Alcohol-Based Fertilizer Technology

“Sugar Alcohol”

The global fertilizer and agricultural input industry is experiencing rapid and continuous advancements aimed at innovating and producing fertilizers that ensure environmental safety while effectively improving the quality and quantity of agricultural products at relatively low costs. The nutrient elements, particularly the micronutrients, are often associated with simple organic compounds that are naturally synthesized within plants.

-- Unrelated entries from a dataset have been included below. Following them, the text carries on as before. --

Lemma rg_produce {A} rec (k : result GoErr unit → prog W A) Q w0 :
  (∀ r w, rely j w0 w → Inv w → (r = Ok tt → ∃ p o, placed rec p o ∈ klog w.1) → triple Q (k r) w) →
  triple Q (Atomic _ (on_broker (λ i, ProduceSync i rec)) k) w0.
Proof using handled_stable InvH_grows.
  intros Hk i w Hr HI. unfold on_broker. pose proof (produce_ok i rec w.1) as Hok.
  destruct (produce_frame i rec w.1) as [Hc Hd].
  destruct (produce_extends i rec w.1 (inv_log w HI)) as [He Hl].
  destruct (ProduceSync i rec w.1) as [r b]. simpl in *.
  assert (HI' : Inv (b, w.2)).
  { eapply grow_inv; [exact HI|by apply (InvH_grows w); [apply HI|..]|done|done|]. intros t p. simpl. by rewrite Hc. }
  split_and!; [by split|done|]. destruct Hr as [Hre Hrd].
  apply Hk; [split; [by etrans|]; simpl; by rewrite Hd|done|].
  intros Hr. destruct (Hok Hr) as (p & o & Heq). exists p, o. simpl. rewrite Heq.
  apply elem_of_app. right. by apply list_elem_of_singleton.
Qed.

Lemma rg_commit rec w0 :
  settled_upto w0 rec → triple (λ _ w, settled w rec) (commit m rec) w0.
Proof using handled_stable InvH_grows.
  intros [Hin Hup] i w Hr HI. unfold on_broker.
  destruct (commit_frame i m rec w.1) as [Hlog Hd]. pose proof (commit_offset i m rec w.1) as Hoff.
  destruct (CommitRecords i m rec w.1) as [r b]. simpl in *.
  destruct HI as [HIh Hlok Hb Hs]. destruct Hr as [He Hrd].
  assert (Hsame : extends w.1 b) by (by apply extends_same).
  assert (Hset : settled (b, w.2) rec).
  { apply (settled_stable w0); [by etrans|]. apply Hup; [done|by split|lia]. }
  split_and!; [by split| |done].
  split; simpl.
  - by apply (InvH_grows w).
  - split; rewrite Hlog; apply Hlok.
  - intros t p. destruct (Hoff g t p) as [Heq|(_ & Ht & Hp & Heq)]; rewrite Heq, Hlog.
    + apply Hb.
    + destruct (Hb t p) as [Hle|(r' & Hr' & Hrt & Hrp & Hle)]; right.
      * exists rec. split_and!; [by apply He|done|done|].
        assert (0 ≤ r_offset rec)%Z by (apply Hlok; by apply He). lia.
      * destruct (decide (r_offset rec ≤ r_offset r')%Z).
        -- exists r'. split_and!; [done|done|done|lia].
        -- exists rec. split_and!; [by apply He|done|done|lia].
  - intros s Hsin Hlt. simpl in *. rewrite Hlog in Hsin.
    apply (settled_stable w); [done|].
    destruct (Hoff g (r_topic s) (r_partition s)) as [Heq|(_ & Ht & Hp & Heq)];
      rewrite Heq in Hlt; [by apply Hs|].
    destruct (decide (r_offset s < committed w.1 g (r_topic s) (r_partition s))%Z); [by apply Hs|].
    apply (settled_stable w0); [done|].
    assert (Hsp : same_partition s rec) by (by split).
    apply Hup; [|done|lia]. apply (proj2 He s rec); [done|done|done|lia].
Qed.

Abbreviation settles rec := (λ (r : result GoErr unit) w, r = Ok tt → settled w rec).

Lemma rely_settled_below w0 w rec : rely j w0 w → settled_below w0 rec → settled_below w rec.
Proof using handled_stable. intros [He _]. by apply settled_below_stable. Qed.

Lemma rg_commit_ok rec w0 :
  log_ok w0.1 → settled_below w0 rec → settled w0 rec →
  triple (settles rec) (bind (commit m rec) (λ _, Ret (Ok tt))) w0.
Proof using handled_stable InvH_grows.
  intros Hl Hb Hs. apply rg_bind. eapply rg_conseq; [|apply rg_commit; by apply settled_upto_intro].
  by intros [] w Hw _.
Qed.

Lemma rg_quarantine rec cause w0 :
  log_ok w0.1 → settled_below w0 rec → triple (settles rec) (quarantine m rec cause) w0.
Proof using handled_stable InvH_grows.
  intros Hl Hb. unfold quarantine. destruct (String.eqb_spec (r_topic rec) TopicDocsDeadletter) as [Heq|].
  { apply rg_commit_ok; [done|done|by left]. }
  apply rg_produce. intros [[]|e] w Hr HI Hp; [|done].
  apply rg_commit_ok; [apply HI|by eapply rely_settled_below|].
  right; left. destruct (Hp eq_refl) as (p & o & ?). eauto.
Qed.

Lemma rg_attempts n attempt rec tc d cur lastErr w0 :
  log_ok w0.1 → settled_below w0 rec → valid_ctx tc → tenantFromRecord rec = Ok tc →
  Unmarshal (r_value rec) = Ok d → tenant_id d = tenantID tc → stage d cur →
  triple (settles rec) (attempts h m n attempt rec (WithContext ctx tc) cur lastErr) w0.
Proof using handled_stable InvH_grows Hh.
  intros Hl Hb Hv Ht Hu Hten. revert attempt cur lastErr w0 Hl Hb.
  induction n as [|n IH]; intros attempt cur lastErr w0 Hl Hb Hst; cbn [attempts].
  { by apply rg_quarantine. }
  assert (Hnow : ∀ w, log_ok w.1 → settled_below w rec →
    triple (settles rec)
      (bind (h (WithContext ctx tc) cur) (λ '(r, doc'),
         match r with
         | Ok _ => bind (commit m rec) (λ _, Ret (Ok tt))
         | Err e =>
           Atomic _ (input in_ctx) (λ ctxErr,
           match ctxErr with
           | Some ce => Ret (Err (GE_Ctx ce))
           | None => attempts h m n (S attempt) rec (WithContext ctx tc) doc' e
           end)
         end)) w).
  { intros w Hlw Hbw. apply rg_bind.
    pose proof (proj2 Hh tc d cur w Hv Hten Hst) as Htr.
    apply (rg_keep w) in Htr; [|done]. eapply rg_conseq; [|exact Htr].
    intros [[[]|e] doc'] w' [[Hst' Hdone] [He Hl']]; simpl in Hst', Hdone.
    - apply rg_commit_ok; [done|by eapply settled_below_stable|]. right; right. eauto 8.
    - apply rg_input. intros [ce|] w'' Hr HI; [done|].
      apply IH; [apply HI| |done]. eapply settled_below_stable, settled_below_stable; [apply Hr|exact He|done]. }
  destruct (1 <? attempt); [|by apply Hnow].
  apply rg_bind, rg_input. intros [ce|] w Hr HI; [done|].
  apply Hnow; [apply HI|by eapply rely_settled_below].
Qed.

Lemma tenantFromRecord_valid rec tc : tenantFromRecord rec = Ok tc → valid_ctx tc.
Proof using Type.
  unfold tenantFromRecord. destruct (List.find _ _) as [[k v]|]; [|done].
  intros [Hv ->]%FromHeaderValue_Ok. exact Hv.
Qed.

Lemma rg_processRecord rec w0 :
  log_ok w0.1 → settled_below w0 rec → triple (settles rec) (processRecord h m ctx rec) w0.
Proof using handled_stable InvH_grows Hh.
  intros Hl Hb. unfold processRecord.
  destruct (tenantFromRecord rec) as [tc|e] eqn:Et; [|by apply rg_quarantine].
  destruct (Unmarshal (r_value rec)) as [d|e] eqn:Eu; [|by apply rg_quarantine].
  destruct (String.eqb_spec (tenant_id d) (tenantID tc)); cbn [negb]; [|by apply rg_quarantine].
  eapply rg_attempts; eauto using tenantFromRecord_valid. apply Hh.
Qed.

(** The records of a fetch still to process: each is in the log, and what
    precedes it in its partition is settled or comes earlier in the fetch. *)
Definition pending (w : W) (recs : list KRec) : Prop :=
  ∀ n r, recs !! n = Some r → r ∈ klog w.1 ∧
    ∀ s, s ∈ klog w.1 → same_partition s r → (r_offset s < r_offset r)%Z →
      settled w s ∨ s ∈ take n recs.

Lemma pending_stable w w' recs : extends w.1 w'.1 → pending w recs → pending w' recs.
Proof using handled_stable.
  intros He Hp n r Hr. destruct (Hp n r Hr) as [Hin Hb]. split; [by apply He|].
  intros s Hs Hsp Hlt. destruct (Hb s) as [?|?]; [|done|done|left|by right].
  - apply (proj2 He s r); auto. lia.
  - by eapply settled_stable.
Qed.

Lemma pending_head w r recs : pending w (r :: recs) → settled_below w r.
Proof using Type.
  intros Hp. destruct (Hp 0 r eq_refl) as [Hin Hb]. split; [done|].
  intros s Hs Hsp Hlt. by destruct (Hb s Hs Hsp Hlt) as [?|?%not_elem_of_nil].
Qed.

Lemma pending_tail w r recs : pending w (r :: recs) → settled w r → pending w recs.
Proof using Type.
  intros Hp Hset n r' Hr'. destruct (Hp (S n) r' Hr') as [Hin Hb]. split; [done|].
  intros s Hs Hsp Hlt. destruct (Hb s Hs Hsp Hlt) as [?|Hin']; [by left|]. simpl in Hin'.
  apply elem_of_cons in Hin' as [->|?]; [by left|by right].
Qed.

Lemma rg_process_all recs w0 :
  log_ok w0.1 → pending w0 recs →
  triple (λ r w, r = Ok tt → ∀ s, s ∈ recs → settled w s) (process_all h m ctx recs) w0.
Proof using handled_stable InvH_grows Hh.
  revert w0. induction recs as [|r recs IH]; intros w0 Hl Hp; cbn [process_all].
  { by intros _ s ?%not_elem_of_nil. }
  apply rg_bind. pose proof (rg_processRecord r w0 Hl (pending_head _ _ _ Hp)) as Ht.
  apply (rg_keep w0) in Ht; [|done]. eapply rg_conseq; [|exact Ht].
  intros [[]|e] w [Hset [He Hlw]].
  - assert (Hr : settled w r) by (by apply Hset).
    assert (Hp' : pending w recs) by (eapply pending_tail; [by eapply pending_stable|done]).
    pose proof (IH w Hlw Hp') as Ht'. apply (rg_keep w) in Ht'; [|done].
    eapply rg_conseq; [|exact Ht']. intros [[]|e] w' [Hall [He' _]]; [|done].
    intros _ s [->|Hs]%elem_of_cons; [by eapply settled_stable|by apply Hall].
  - apply rg_input. by intros [ce|] w' _ _.
Qed.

Attention has turned to glucose, the most abundant compound generated in plant tissues through photosynthesis. Glucose is naturally converted (enzymatically) into sorbitol by reducing the aldehyde group to a hydroxyl group, resulting in sorbitol, which is then chemically reacted with mineral nutrients to produce alcohol-based fertilizers.

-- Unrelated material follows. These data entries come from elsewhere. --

Lemma index_last_write_witness :
  indexed demo_writer (demo_doc "acme" "v2" [])
    (vdocs (foldl (call_writer demo_writer) (∅ : gmap string string)
       ([(as_tenant "acme", demo_doc "acme" "v1" [], demo_inp false)] ++
        (as_tenant "acme", demo_doc "acme" "v2" [], demo_inp false) ::
        [(as_tenant "globex", demo_doc "globex" "v9" [], demo_inp false)]))
       !! documentURL demo_writer "acme" "d1").
Proof.
  apply (index_last_write demo_writer [(as_tenant "acme", demo_doc "acme" "v1" [], demo_inp false)]
    [(as_tenant "globex", demo_doc "globex" "v9" [], demo_inp false)]
    (as_tenant "acme") (demo_doc "acme" "v2" []) (demo_inp false) ∅).
  - vm_compute. reflexivity.
  - apply Forall_singleton. discriminate.
Defined.

Lemma vectors_routed_witness :
  match buildFields demo_writer (demo_doc "acme" "v1" [demo_chunk [1%Z; 2%Z]; demo_chunk [3%Z; 4%Z; 5%Z]]) with
  | Err _ => False
  | Ok f => is_Some (f_embedding f)
  end.
Proof.
  pose proof (vectors_routed "http://vespa:8080/" 2 3 demo_writer
    (demo_doc "acme" "v1" [demo_chunk [1%Z; 2%Z]; demo_chunk [3%Z; 4%Z; 5%Z]]) "{}" eq_refl eq_refl) as H.
  destruct (buildFields demo_writer _) as [f|e] eqn:E.
  - destruct H as (_ & _ & _ & _ & _ & H & _). apply H. split.
    + exists (demo_chunk [1%Z; 2%Z]). split; [left|vm_compute; discriminate].
    + intros ck Hck Hne. apply elem_of_cons in Hck as [->|Hck]; [reflexivity|].
      apply list_elem_of_singleton in Hck as ->. exfalso. apply Hne. reflexivity.
  - vm_compute in E. discriminate E.
Defined.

Sorbitol has the molecular formula (C6H14O6) and a molecular weight of 182.17 grams/mol. It is produced industrially from glucose and is naturally found in apples, pears, cherries, and apricots. Sorbitol has several applications, including the production of pharmaceuticals, thickening agents to increase the viscosity of food products, anti-caking agents, use in cosmetics, and fertilizer production.

There are various types of sugar alcohols that differ in the number of carbon atoms and the spatial arrangement of hydroxyl (OH) groups in the compound, which influences their stability with nutrients. For instance, there are sugar alcohols with four carbon atoms and four hydroxyl groups, such as erythritol, and others with five carbon atoms and five hydroxyl groups. Sugar alcohols containing six carbon atoms and six hydroxyl groups include sorbitol.

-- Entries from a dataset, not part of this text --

(* ===== verification/HubScheduler.v ===== *)
(** * The connector hub's scheduler

    Models [services/connector-hub/internal/hub/scheduler.go] up to the sync
    pass itself: [reconcile] with its per-tenant cap, [stopAll], [lookup],
    [trigger], the worker loop [runWorker] and [backoffDelay].  Workers are
    goroutines behind pointers: a worker is an entry of a heap, the maps
    [workers] and [draining] hold its address, and the loop is the state
    machine of its select statements. *)

From stdpp Require Import base gmap strings list.
From Stdlib Require Import Ascii ZArith Lia.
From S2P Require Import Prelude GoStrings Tenancy ControlPlane Erasure.

Open Scope nat_scope.

(** Durations in nanoseconds. *)
Definition maxConcurrentSyncs : nat := 4.
Definition failureBackoffBase : Z := (5 * 1000000000)%Z.
Definition failureBackoffCap : Z := (300 * 1000000000)%Z.

(** [ConnectorStatus_ACTIVE] *)
Definition status_ACTIVE : Z := 1.

Record instanceSnap := mkSnap { snap_tenant : Context; snap_inst : PInstance }.

(** ** [backoffDelay] *)
Fixpoint backoff_loop (n : nat) (d limit : Z) : Z :=
  match n with
  | O => Z.min d limit
  | S n' => let d := wrap64 (d * 2) in if (limit <=? d)%Z then limit else backoff_loop n' d limit
  end.

Definition backoffDelay (base limit : Z) (failures : Z) : Z :=
  backoff_loop (Z.to_nat (failures - 1)) base limit.

(** ** Workers *)

(** Where a worker's goroutine is: at the select on its delay, at the select
    on the semaphore, in [syncOnce], or returned ([done] closed). *)
Inductive Position := AtDelay | AtSem | InSync | Exited.

#[export] Instance Position_eq_dec : EqDecision Position.
Proof. solve_decision. Defined.

Record worker := mkWorker {
  w_instance : string;
  w_cancelled : bool;
  w_wake : bool;
  w_snap : instanceSnap;
  w_pos : Position;
  w_failures : Z;
  w_delay : Z
}.

Definition newWorker (id : string) (snap : instanceSnap) : worker :=
  mkWorker id false false snap AtSem 0 0.

Definition update (snap : instanceSnap) (w : worker) : worker :=
  mkWorker (w_instance w) (w_cancelled w) (w_wake w) snap (w_pos w) (w_failures w) (w_delay w).

Definition cancel (w : worker) : worker :=
  mkWorker (w_instance w) true (w_wake w) (w_snap w) (w_pos w) (w_failures w) (w_delay w).

Definition set_wake (b : bool) (w : worker) : worker :=
  mkWorker (w_instance w) (w_cancelled w) b (w_snap w) (w_pos w) (w_failures w) (w_delay w).

Definition at_pos (p : Position) (w : worker) : worker :=
  mkWorker (w_instance w) (w_cancelled w) (w_wake w) (w_snap w) p (w_failures w) (w_delay w).

Record schedulerOpts := mkOpts {
  o_webhookBase : string; o_syncInterval : Z; o_backoffBase : Z; o_backoffCap : Z;
  o_maxInstancesPerTenant : Z
}.

Record scheduler := mkScheduler {
  webhookBase : string;
  syncInterval : Z;
  backoffBase : Z;
  backoffCap : Z;
  maxInstancesPerTenant : Z;
  sem : nat;
  workers : gmap string nat;
  draining : gmap string nat;
  heap : gmap nat worker;
  next_worker : nat;
  root_done : bool;
  stopped : bool
}.

(** [newScheduler] *)
Definition newScheduler (o : schedulerOpts) : scheduler :=
  mkScheduler (TrimRightSlash (o_webhookBase o)) (o_syncInterval o)
    (if (o_backoffBase o <=? 0)%Z then failureBackoffBase else o_backoffBase o)
    (if (o_backoffCap o <=? 0)%Z then failureBackoffCap else o_backoffCap o)
    (o_maxInstancesPerTenant o) 0 ∅ ∅ ∅ 0 false false.

Definition set_maps (ws ds : gmap string nat) (h : gmap nat worker) (n : nat) (s : scheduler) : scheduler :=
  mkScheduler (webhookBase s) (syncInterval s) (backoffBase s) (backoffCap s)
    (maxInstancesPerTenant s) (sem s) ws ds h n (root_done s) (stopped s).

Definition set_worker (j : nat) (w : worker) (n : nat) (s : scheduler) : scheduler :=
  mkScheduler (webhookBase s) (syncInterval s) (backoffBase s) (backoffCap s)
    (maxInstancesPerTenant s) n (workers s) (draining s) (<[j := w]> (heap s)) (next_worker s)
    (root_done s) (stopped s).

(** ** [reconcile] *)

(** The instances to schedule, from the listing. *)
Definition desired_step (m : gmap string instanceSnap) (ti : string * PInstance)
    : gmap string instanceSnap :=
  let '(tenant, inst) := ti in
  if String.eqb (pi_id inst) "" then m
  else match FromHeaderValue tenant with
  | Err _ => m
  | Ok tc =>
    if negb (pi_status inst =? status_ACTIVE)%Z then m
    else <[pi_id inst := mkSnap tc inst]> m
  end.

Definition desiredOf (resp : list (string * PInstance)) : gmap string instanceSnap :=
  foldl desired_step ∅ resp.

(** [byTenant[t]], sorted. *)
Definition ids_of (desired : gmap string instanceSnap) (t : TenantID) : list string :=
  sort_by str_leb
    (fst <$> List.filter (λ e, String.eqb (tenantID (snap_tenant e.2)) t) (map_to_list desired)).

Definition tenants_of (desired : gmap string instanceSnap) : list TenantID :=
  remove_dups ((λ e, tenantID (snap_tenant e.2)) <$> map_to_list desired).

Definition applyTenantCap (cap : Z) (desired : gmap string instanceSnap) : gmap string instanceSnap :=
  if (cap <=? 0)%Z then desired
  else
    foldl (λ m t,
      let ids := ids_of desired t in
      if (Z.of_nat (length ids) <=? cap)%Z then m
      else foldl (λ m id, delete id m) m (drop (Z.to_nat cap) ids))
    desired (tenants_of desired).

(** Reap the draining workers that have returned. *)
Definition is_live (w : worker) : bool := negb (bool_decide (w_pos w = Exited)).

Definition reap (h : gmap nat worker) (ds : gmap string nat) : gmap string nat :=
  base.filter (λ e, is_live <$> h !! e.2 = Some true) ds.

Record Maps := mkMaps {
  mp_workers : gmap string nat; mp_draining : gmap string nat; mp_heap : gmap nat worker; mp_next : nat
}.

(** The body of the loop over [desired]: refresh, defer, or start. *)
Definition start_step (m : Maps) (e : string * instanceSnap) : Maps :=
  let '(id, snap) := e in
  match mp_workers m !! id with
  | Some j =>
    mkMaps (mp_workers m) (mp_draining m) (alter (update snap) j (mp_heap m)) (mp_next m)
  | None =>
    match mp_draining m !! id with
    | Some _ => m
    | None =>
      mkMaps (<[id := mp_next m]> (mp_workers m)) (mp_draining m)
        (<[mp_next m := newWorker id snap]> (mp_heap m)) (S (mp_next m))
    end
  end.

(** The body of the loop over the workers: cancel and move to draining. *)
Definition stop_step (desired : gmap string instanceSnap) (m : Maps) (e : string * nat) : Maps :=
  let '(id, j) := e in
  match desired !! id with
  | Some _ => m
  | None =>
    mkMaps (delete id (mp_workers m)) (<[id := j]> (mp_draining m)) (alter cancel j (mp_heap m)) (mp_next m)
  end.

Definition reconcile (resp : result Status (list (string * PInstance))) (s : scheduler) : scheduler :=
  match resp with
  | Err _ => s
  | Ok instances =>
    let desired := applyTenantCap (maxInstancesPerTenant s) (desiredOf instances) in
    let m := mkMaps (workers s) (reap (heap s) (draining s)) (heap s) (next_worker s) in
    let m := foldl start_step m (map_to_list desired) in
    let m := foldl (stop_step desired) m (map_to_list (mp_workers m)) in
    set_maps (mp_workers m) (mp_draining m) (mp_heap m) (mp_next m) s
  end.

Definition cancel_all (ids : gmap string nat) (h : gmap nat worker) : gmap nat worker :=
  foldl (λ h e, alter cancel e.2 h) h (map_to_list ids).

Definition stopAll (s : scheduler) : scheduler :=
  let h := cancel_all (draining s) (cancel_all (workers s) (heap s)) in
  mkScheduler (webhookBase s) (syncInterval s) (backoffBase s) (backoffCap s)
    (maxInstancesPerTenant s) (sem s) ∅ ∅ h (next_worker s) (root_done s) true.

Definition lookup_instance (s : scheduler) (id : string) : option instanceSnap :=
  j ← workers s !! id; w_snap <$> heap s !! j.

Definition trigger (id : string) (s : scheduler) : scheduler :=
  match workers s !! id with
  | Some j => set_maps (workers s) (draining s) (alter (set_wake true) j (heap s)) (next_worker s) s
  | None => s
  end.

(** ** [runWorker] *)
Inductive Move := TimerFires | WakeReceived | SeesDone | AcquiresSem | SyncReturns (failed : bool).

(** The worker's context is its own, derived from the scheduler's. *)
Definition ctx_done (s : scheduler) (w : worker) : bool := w_cancelled w || root_done s.

(** The top of the loop, with the delay chosen. *)
Definition loop_top (w : worker) (failures delay : Z) : worker :=
  mkWorker (w_instance w) (w_cancelled w) (w_wake w) (w_snap w)
    (if (0 <? delay)%Z then AtDelay else AtSem) failures delay.

(** What a goroutine does at a move; [None] when the move cannot happen. *)
Definition worker_move (s : scheduler) (w : worker) (mv : Move) : option (worker * nat) :=
  match w_pos w, mv with
  | AtDelay, SeesDone => if ctx_done s w then Some (at_pos Exited w, sem s) else None
  | AtDelay, TimerFires => Some (at_pos AtSem w, sem s)
  | AtDelay, WakeReceived =>
    if w_wake w then Some (at_pos AtSem (set_wake false w), sem s) else None
  | AtSem, SeesDone => if ctx_done s w then Some (at_pos Exited w, sem s) else None
  | AtSem, AcquiresSem =>
    if sem s <? maxConcurrentSyncs then Some (at_pos InSync w, S (sem s)) else None
  | InSync, SyncReturns failed =>
    let sem' := Nat.pred (sem s) in
    if ctx_done s w then Some (at_pos Exited w, sem')
    else if failed then
      let failures := wrap64 (w_failures w + 1) in
      Some (loop_top w failures (backoffDelay (backoffBase s) (backoffCap s) failures), sem')
    else Some (loop_top w 0 (syncInterval s), sem')
  | _, _ => None
  end.

(** ** The scheduler as a whole *)
Inductive sched_step : scheduler → scheduler → Prop :=
| step_reconcile s resp : stopped s = false → sched_step s (reconcile resp s)
| step_trigger s id : sched_step s (trigger id s)
| step_root_done s :
    sched_step s (mkScheduler (webhookBase s) (syncInterval s) (backoffBase s) (backoffCap s)
      (maxInstancesPerTenant s) (sem s) (workers s) (draining s) (heap s) (next_worker s) true (stopped s))
| step_stop_all s : root_done s = true → sched_step s (stopAll s)
| step_worker s j w mv w' n :
    heap s !! j = Some w → worker_move s w mv = Some (w', n) → sched_step s (set_worker j w' n s).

The Connection of Sugar Alcohols to Nutrients

All types of sugar alcohols are referred to as organic ligands that act through their hydroxyl groups (OH) according to Lewis’s theory of acids and bases. The nutrient element acts as a Lewis acid, forming a bond known as a coordinate covalent bond. This allows the nutrient to connect with the sugar alcohol exclusively through this bond, achieving electrical stability with its accompanying ion. For example, copper sorbitol complexes are formed in copper sulfate sorbitol systems, where copper elements maintain electrical stability through their accompanying sulfate ions. In contrast, elements with a +2 or +3 charge connect with chelating agents containing carboxyl groups and nitrogen, such as EDTA, DTPA, and EDDHA, through ionic bonds in addition to coordinate covalent bonds, allowing the mineral element to achieve electrical balance while the accompanying anion dissociates.

Importance of Using Sugar Alcohol Fertilizers in Agriculture

1. Rapid Absorption: Sugar alcohols are quickly absorbed by the foliage, addressing deficiencies in nutrients while simultaneously providing the plant with sugar alcohol, which directly enters metabolic cycles within plant tissues.
2. Pathogen Resistance: Sugar alcohol fertilizers inhibit the activity of most pathogenic bacteria that can affect crops, a unique advantage of these fertilizers.
3. Stability Variation: The stability of sugar alcohols in relation to mineral elements varies based on the number of hydroxyl groups and their spatial arrangement (axial vs. horizontal), affecting the number of coordinate bonds. The more bonds a sugar alcohol forms with a nutrient, the greater the fertilizer’s stability. High stability can be achieved when using metal hydroxides that react with sugar alcohol, releasing water (H2O) from the interaction of the metal’s hydroxyl group and the sugar alcohol’s hydroxyl group. The method of application depends on the stability of the alcohol-based fertilizer; for instance, foliar spraying does not require high stability, unlike soil application.
4. Ion Interaction: Sugar alcohols interact with mineral anions differently than traditional chelating compounds (like EDTA). For example, sorbitol interacts with boric acid or sodium metaborate through a coordinate bond linking the positive charge of the boron cation to the negative charge on the oxygen of the hydroxyl group in sorbitol, following Lewis’s acid-base theory.

Common Types of Sugar Alcohol Fertilizers Available Globally

• Sugar Alcohol Calcium Fertilizer: Contains 21% Ca (weight/volume)
• Sugar Alcohol Boron: Contains 15% Boron (B) (weight/volume)
• Sugar Alcohol Zinc: Contains 15.88% Zinc (Zn) (weight/volume)
• Sugar Polyol Calcium & Magnesium: Contains 15% Ca and 1% Mg (weight/volume)

These alcohol-based element fertilizers can be applied by spraying on the plant foliage or with irrigation water (drip or pivot systems).

References:

• Fac. Fish. Anim. Husb., Hiroshima Univ. (17): 107-116 (1978)
• Bull. Chem. Soc. Jpn. (71): 161-166 (1998)
• Russian J. General Chem. (75): 1687-1692 (2005)
• J. Bangl. Chem. Soc. (25): 15-20 (2012)
• HortScience (49)8: 1067-1070 (2014)

Source:

Dr. Mohamed Noufal, Professor of Soil, Water, and Environment at the Agricultural Research Center.